Recent technology in genetic sequencing has led to short read sequencers. These sequencers produce random reads of a short fixed length from the genome. As such this creates a the problem of being able to reconstruct ones genome from the set of short reads that the mapper produces. The solution is a technique known as resequencing which attempts to align the reads to a reference genome from the same species. This is a difficult problem when you speak of a reference genome of length 3*10^9 base pairs and roughly 10^8 reads to cover it. This project attempts to address this problem by leveraging current trends in high performance computer architectures.
The goal of this quarter
The goal of this project is to leverage the power of current GPU programming models to accelerate short read mapping technologies. The hope is that the massively parallel nature of the GPUs will lead to order of magnitude improvements over that of conventional CPU based approaches. A secondary goal is to achieve good performance for sequences of length 10^9 and longer with over 10^8 reads.
The Schedule for the quarter
Due to the complexities of implementation attributed to using the GPUs, I plan to have a complete prototype by the end of 9th week. Following the completion of the programming, 10th week will be devoted to performance evaluation.
1) Research current techniques in sequence alignment.
2) Perform high level analysis of potential complications.
3) Build off virus scanner to get a running start on resequencer.
I should have started this work a bit sooner.
1) Continue implementation of CPU based management structures.
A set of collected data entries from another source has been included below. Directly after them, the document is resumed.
(** What [vfs_resolve] returns for the walk over the components of [p]. *)
Definition walk_post link (p : cstr) (follow_last : bool) (res : option (Z * cstr)) : Prop :=
  (forall out, res = Some (0, out) ->
    exists n ns, n <= VFS_SYMLOOP_MAX /\ walk link follow_last [] (path_names p) (ends_slash p) n ns /\ out = render_root ns) /\
  (forall n ns, walk link follow_last [] (path_names p) (ends_slash p) n ns -> n <= VFS_SYMLOOP_MAX ->
    res = Some (0, render_root ns) \/ exists e out, res = Some (e, out) /\ e ∈ [- EINVAL; - ENOMEM; - ENAMETOOLONG]).

Lemma vfs_resolve_post link Inv (p : cstr) (outsz : Z) (follow_last : bool) s : links_as link Inv -> Inv s ->
  walk_post link p follow_last (vfs_resolve ops_of (Some p) outsz follow_last s).1.
Proof.
  intros Hla Hs. unfold walk_post, vfs_resolve. destruct (negb _ || _) eqn:E0; [split; [done | intros; right; eexists _, _; split; [done | set_solver]]|].
  apply orb_false_iff in E0 as [_ Ho%Z.ltb_ge].
  destruct (Z.leb_spec VFS_MAX_PATH (zlen p)); [split; [done | intros; right; eexists _, _; split; [done | set_solver]]|].
  unfold mbind, st_bind. pose proof (la_alloc _ _ Hla s (2 * VFS_MAX_PATH) Hs) as Hs1.
  destruct (kalloc_v _ s) as [rest s1]. destruct (rest =? 0); [split; [done | intros; right; eexists _, _; split; [done | set_solver]]|].
  pose proof (resolve_loop_total outsz follow_last ltac:(lia) resolve_fuel [] p 0 s1) as Ht.
  pose proof (resolve_loop_walk link Inv Hla outsz follow_last resolve_fuel [] p 0 s1 Hs1 ltac:(done) ltac:(done)) as Hp.
  change (render []) with (@nil Z) in Hp. destruct (resolve_loop _ _ _ _ _ _ _ s1) as [r s2]. cbn [fst] in Ht, Hp.
  destruct (kfree_v rest s2) as [u s3]. cbn [fst mret st_ret]. destruct r as [[r o]|].
  - clear Ht. destruct Hp as [(-> & n & ns & Hn & Hl & Hw & ->)|[->|[-> Hno]]].
    + rewrite root_result. split.
      * intros out [= <-]. exists n, ns. split_and!; [lia | done | done].
      * intros n' ns' Hw' _. left. by destruct (walk_det _ _ _ _ _ _ _ Hw _ _ Hw') as [-> ->].
    + split; [done|]. intros. right. eexists _, _. split; [done | set_solver].
    + split; [done|]. intros n ns Hw Hle. specialize (Hno _ _ Hw). lia.
  - exfalso. apply Ht; [exists []; split_and!; [done | done | unfold zlen; cbn; lia] | done |].
    unfold resolve_fuel, VFS_SYMLOOP_MAX, VFS_MAX_PATH in *. lia.
Qed.

(** C17 [vfs_resolve] follows symbolic links as a walk over the components
    does, for any view [link] of the links that the filesystems answer to.  A
    path it returns is where the walk of at most [VFS_SYMLOOP_MAX] links
    leads; and where such a walk exists, [vfs_resolve] returns its end unless
    an argument, memory or a length limit stands in the way. *)
Theorem vfs_resolve_walk link Inv (p : cstr) (outsz : Z) (follow_last : bool) s : links_as link Inv -> Inv s ->
  let res := (vfs_resolve ops_of (Some p) outsz follow_last s).1 in
  (forall out, res = Some (0, out) ->
    exists n ns, n <= VFS_SYMLOOP_MAX /\ walk link follow_last [] (path_names p) (ends_slash p) n ns /\ out = render_root ns) /\
  (forall n ns, walk link follow_last [] (path_names p) (ends_slash p) n ns -> n <= VFS_SYMLOOP_MAX ->
    res = Some (0, render_root ns) \/ exists e out, res = Some (e, out) /\ e ∈ [- EINVAL; - ENOMEM; - ENAMETOOLONG]).
Proof. apply vfs_resolve_post. Qed.
End resolve.
(** Pointers that are no blocks are refused. *)
Lemma mempool_free_other s out id p : mp_ok s out -> 0 <= p < 2 ^ 64 ->
  p ∉ pool_blocks (pool_memory (pool_at s id)) (block_size (pool_at s id)) (num_blocks (pool_at s id)) -> mempool_free id p s = s.
Proof.
  intros Hok Hp Hno. unfold mempool_free. destruct (pool_valid s id) eqn:Ev; cbn [negb]; [|done].
  apply pool_valid_spec in Ev as [Hid Hi]. case_if; [done|]. rewrite (block_range _ _ _ _ Hok Hid Hi) in Hno.
  destruct (pool_fields _ _ _ Hok Hid Hi) as (? & ? & ? & ?). set (q := pool_at s id) in *. cbn zeta.
  rewrite (u64_small (block_size q * num_blocks q)), u64_small by nia. case_if; [done|]. case_if; [done|]. bool_hyps. exfalso. apply Hno.
  rewrite u64_small in * by lia. split; [lia | done].
Qed.

Lemma out_block s out id p : mp_ok s out -> (id, p) ∈ out ->
  let q := pool_at s id in
  0 <= id < MAX_MEMORY_POOLS /\ initialized q = true /\
  pool_memory q <= p < pool_memory q + block_size q * num_blocks q /\ (p - pool_memory q) mod block_size q = 0.
Proof.
  intros Hok Hin q. destruct (mpk_out _ _ Hok _ _ Hin) as [Hid Hi]. split; [done|]. split; [done|].
  apply (block_range _ _ _ _ Hok Hid Hi). destruct (mpk_pool _ _ Hok id Hid Hi) as [_ [_ _ _ _ _ P6]]. rewrite <- P6.
  apply elem_of_app. right. by apply elem_of_outs.
Qed.

Lemma mempool_free_ok id p s out out' : mp_ok s out -> out ≡ₚ (id, p) :: out' -> mp_ok (mempool_free id p s) out'.
Proof.
  intros Hok Hout. destruct (out_block s out id p Hok) as (Hid & Hi & Hpb); [rewrite Hout; set_solver|].
  pose proof (pool_count _ _ _ Hok Hid Hi) as Hc. pose proof (pool_fields _ _ _ Hok Hid Hi) as Hf.
  destruct (mpk_pool _ _ Hok id Hid Hi) as [Hnx [P1 P2 P3 P4 P5 P6]].
  assert (outs id out ≡ₚ p :: outs id out') as Ho by (rewrite Hout, outs_cons; done). unfold zlen in Hc. rewrite Ho in P6, Hc. cbn [length] in Hc.
  rewrite mempool_free_push by (done || lia). set (q := pool_at s id) in *. apply (mp_ok_set s out); [done | done | | |].
  - intros _. cbn. split; [done|]. split; [split; cbn; try done; [by rewrite zlen_zset | lia|]|].
    + rewrite ztake_push by lia. rewrite <- app_assoc. exact P6.
    + intros j Hj Hne Hij E. by apply Hne, (mpk_apart _ _ Hok).
  - intros j Hj. rewrite Hout. by rewrite outs_cons_ne.
  - intros _ _. exact Hi.
Qed.

Lemma mempool_destroy_ok id s out : mp_ok s out -> mp_ok (mempool_destroy id s) (if pool_valid s id then filter (fun x => x.1 <> id) out else out).
Proof.
  intros Hok. unfold mempool_destroy. destruct (pool_valid s id) eqn:Ev; cbn [negb]; [|done]. apply pool_valid_spec in Ev as [Hid Hi].
  set (q := pool_at s id). set (out' := filter _ out). destruct (mpk_pool _ _ Hok id Hid Hi) as [_ [_ _ _ _ (m & _ & Hm) _]]. fold q in Hm.
  destruct (live_nonnull _ _ _ (mpk_heap _ _ Hok) Hm) as (Hp & _). rewrite (proj2 (Z.eqb_neq _ 0)) by lia.
  destruct (kfree_live _ _ _ (mpk_heap _ _ Hok) Hm) as [Hh Hl].
  assert (mp_ok (set_pool id zero_pool s) out') as Hok'.
  { apply (mp_ok_set s out); [done | done | done | |].
    - intros j Hj. unfold outs, out'. rewrite list_filter_filter_l; [done|]. intros [a b] Ha. cbn in *. congruence.
    - intros p Hin. unfold out' in Hin. apply list_elem_of_filter in Hin as [Hin _]. done. }
  apply (mp_ok_heap _ _ (hp_kfree (pool_memory q) (mp_heap s)) Hok' Hh). intros j k Hj. rewrite (pool_at_set s) by (done || apply Hok).
  case_decide as E; [done|]. intros Hij Hk. apply Hl. split; [done|]. intros Eq. by apply E, (mpk_apart _ _ Hok).
Qed.

Lemma mp_step_ok x y : mp_step x y -> mp_ok x.1 x.2 -> mp_ok y.1 y.2.
Proof.
  destruct 1 as [bsize n s out r s' Hb Hn Hf E|id s out p s' E|id p s out out' Ho|id p s out Hp Hno|id s out|n s out p h Hn E|p n s out Hl Hno]; cbn; intros Hok.
  - by apply (mempool_create_ok bsize n s out r).
  - by eapply mempool_alloc_ok.
  - by eapply mempool_free_ok.
  - by rewrite (mempool_free_other s out).
  - by apply mempool_destroy_ok.
  - destruct (decide (p = 0)) as [->|Hp].
    + destruct (kalloc_fail _ _ _ (mpk_heap _ _ Hok) Hn E) as [Hh Hl]. apply mp_ok_heap; [done | done|]. intros; by apply Hl.
    + destruct (kalloc_fresh _ _ _ _ (mpk_heap _ _ Hok) Hn E Hp) as (Hh & m & _ & _ & Hl). apply mp_ok_heap; [done | done|]. intros; apply Hl; by right.
  - destruct (kfree_live _ _ _ (mpk_heap _ _ Hok) Hl) as [Hh Hl']. apply mp_ok_heap; [done | done|].
    intros id m Hid Hi Hm. apply Hl'. split; [done|]. by apply Hno.
Qed.
Lemma mp_run_ok x y : rtc mp_step x y -> mp_ok x.1 x.2 -> mp_ok y.1 y.2.
Proof. induction 1 as [|a b c Hst _ IH]; [done|]. intros Ha. by apply IH, (mp_step_ok a). Qed.
Lemma mempool_boot_ok h : heap_ok h -> mp_ok (mempool_boot h) [].
Proof.
  intros Hh. assert (forall id, initialized (pool_at (mempool_boot h) id) = false) as Hz.
  { intros id. unfold pool_at, zget. cbn. generalize (Z.to_nat id). intros k. do 17 (destruct k; [done|]). done. }
  split; try done.
  - intros id _. by rewrite Hz.
  - intros id p Hin. by apply not_elem_of_nil in Hin.
  - intros i j _ _. by rewrite Hz.
Qed.

Lemma outs_NoDup out : (forall id, NoDup (outs id out)) -> NoDup out.
Proof.
  induction out as [|[id p] out IH]; intros Hn; [constructor|]. constructor.
  - specialize (Hn id). rewrite outs_cons in Hn. apply NoDup_cons in Hn as [Hn _]. intros Hin. by apply Hn, elem_of_outs.
  - apply IH. intros j. specialize (Hn j). destruct (decide (id = j)) as [->|]; [rewrite outs_cons in Hn; by apply NoDup_cons in Hn as [_ Hn] | by rewrite outs_cons_ne in Hn].
Qed.
Lemma outs_blocks s out id : mp_ok s out -> 0 <= id < MAX_MEMORY_POOLS -> initialized (pool_at s id) = true ->
  NoDup (ztake (free_blocks (pool_at s id)) (free_list (pool_at s id)) ++ outs id out).
Proof.
  intros Hok Hid Hi. destruct (mpk_pool _ _ Hok id Hid Hi) as [_ [_ _ _ _ _ P6]]. rewrite P6.
  destruct (pool_fields _ _ _ Hok Hid Hi) as (? & ? & ? & ?). apply NoDup_pool_blocks; lia.
Qed.

Lemma alloc_null s out i : mp_ok s out -> 0 <= i < MAX_MEMORY_POOLS -> initialized (pool_at s i) = true ->
  (mempool_alloc i s).1 = 0 <-> zlen (outs i out) = num_blocks (pool_at s i).
Proof.
  intros Hok Hi Hii. destruct (mpk_pool _ _ Hok i Hi Hii) as [_ [P1 P2 P3 P4 _ P6]]. pose proof (pool_fields _ _ _ Hok Hi Hii) as (F1 & _).
  pose proof (block_range _ _ i (mempool_alloc i s).1 Hok Hi Hii) as Hb. pose proof (pool_count _ _ _ Hok Hi Hii) as Hsum. set (q := pool_at s i) in *.
  unfold mempool_alloc in *. rewrite (proj2 (pool_valid_spec s i)) in * by done. cbn [negb] in *. fold q in Hb |- *. case_if; bool_hyps; [cbn; lia|].
  cbn [fst] in *. split; [|lia]. intros E. exfalso. rewrite (ztake_pop (free_list q) (free_blocks q)) in P6 by lia.
  assert (zget (free_list q) (free_blocks q - 1) ∈ pool_blocks (pool_memory q) (block_size q) (num_blocks q)) as Hin by (rewrite <- P6; set_solver).
  apply Hb in Hin. lia.
Qed.

(** C26 Over calls to the pools that free no block twice and create no pool
    whose size overflows 64 bits, with other clients of the heap in between,
    the blocks in use are distinct and do not overlap, within a pool
    or across pools; each lies inside a live heap block that belongs to its
    pool; and [mempool_alloc] on a valid pool returns [NULL] only when all of
    its blocks are in use. *)
Theorem mempool_blocks_disjoint h s out : heap_ok h -> rtc mp_step (mempool_boot h, []) (s, out) ->
  NoDup out /\
  (forall i p j q, (i, p) ∈ out -> (j, q) ∈ out -> (i, p) <> (j, q) ->
    p + block_size (pool_at s i) <= q \/ q + block_size (pool_at s j) <= p) /\
  (forall i p, (i, p) ∈ out -> exists m, heap_live (mp_heap s) (pool_memory (pool_at s i)) m /\
    pool_memory (pool_at s i) <= p /\ p + block_size (pool_at s i) <= pool_memory (pool_at s i) + m) /\
  (forall i, pool_valid s i = true -> (mempool_alloc i s).1 = 0 <-> zlen (outs i out) = num_blocks (pool_at s i)).
Proof.
  intros Hh Hr. assert (mp_ok s out) as Hok.
  { apply (mp_run_ok _ _ Hr). by apply mempool_boot_ok. }
  assert (forall i p, (i, p) ∈ out -> let q := pool_at s i in 0 <= i < MAX_MEMORY_POOLS /\ initialized q = true /\
    exists k, 0 <= k < num_blocks q /\ p = pool_memory q + k * block_size q) as Hblk.
  { intros i p Hin q. destruct (mpk_out _ _ Hok _ _ Hin) as [Hi Hin']. split_and!; [lia | lia | done |].
    destruct (pool_fields _ _ _ Hok Hi Hin') as (? & ? & ? & ?). destruct (mpk_pool _ _ Hok i Hi Hin') as [_ [_ _ _ _ _ P6]].
    apply (elem_of_pool_blocks (pool_memory q) (block_size q) (num_blocks q) p); try (unfold q; lia). unfold q. rewrite <- P6. apply elem_of_app. right. by apply elem_of_outs. }
  split_and!.
  - apply outs_NoDup. intros id. destruct (outs id out) as [|p l] eqn:Eo; [constructor|]. rewrite <- Eo.
    destruct (mpk_out _ _ Hok id p) as [Hid Hi]; [apply elem_of_outs; rewrite Eo; set_solver|].
    pose proof (outs_blocks _ _ _ Hok Hid Hi) as Hn. by apply NoDup_app in Hn as (_ & _ & Hn).
  - intros i p j q Hp Hq Hne. destruct (Hblk _ _ Hp) as (Hi & Hii & k & Hk & ->). destruct (Hblk _ _ Hq) as (Hj & Hji & k' & Hk' & ->).
    destruct (decide (i = j)) as [->|Hij]; [assert (k <> k') by congruence; destruct (pool_fields _ _ _ Hok Hj Hji) as (_ & _ & ? & _); nia|].
    destruct (mpk_pool _ _ Hok i Hi Hii) as [_ [_ _ _ _ (m & Hm & Lm) _]]. destruct (mpk_pool _ _ Hok j Hj Hji) as [_ [_ _ _ _ (m' & Hm' & Lm') _]].
    assert (pool_memory (pool_at s i) <> pool_memory (pool_at s j)) as Hd by (intros E; by apply Hij, (mpk_apart _ _ Hok)).
    destruct (pool_fields _ _ _ Hok Hi Hii) as (_ & _ & ? & ?). destruct (pool_fields _ _ _ Hok Hj Hji) as (_ & _ & ? & ?).
    destruct (live_disjoint _ _ _ _ _ (mpk_heap _ _ Hok) Lm Lm' Hd); [left | right]; nia.
  - intros i p Hp. destruct (Hblk _ _ Hp) as (Hi & Hii & k & Hk & ->). destruct (mpk_pool _ _ Hok i Hi Hii) as [_ [P1 _ _ _ (m & Hm & Lm) _]].
    exists m. split; [done|]. nia.
  - intros i [Hi Hii]%pool_valid_spec. by apply alloc_null.
Qed.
2) Complete GPU Scheduler to exploit read locality.
3) Run unit test on the code to make sure it actually runs.
Completed CPU structures. Unit testing will come over the weekend. I think there is a bug in the scheduler.
Should have set aside more time for development this week. :(
1) Complete implementation of the scanner.
2) Begin performance analysis.
3) Prepare final presentation.
Completed implementation of the GPU scan kernel, and associated management structures.
Had to track down a bug in the GPU scheduler which was causing reads in use on the GPU to be removed
before the comparison completed.
1) Run performance test for presentation.
2) Finish Powerpoint
Completed performance benchmarks and incorporated them into the report. All performance metrics can be found in the M.S. report.
Upload source files and finish up wiki.
Completed all task.
The performance analysis has been completed and added to the report found above. More performance evaluation needs to be completed in order to find bottleneck to improve performance. Also closer look to the cmatch system put out by the MUMmer project may lead to valuable insight into further acceleration techniques.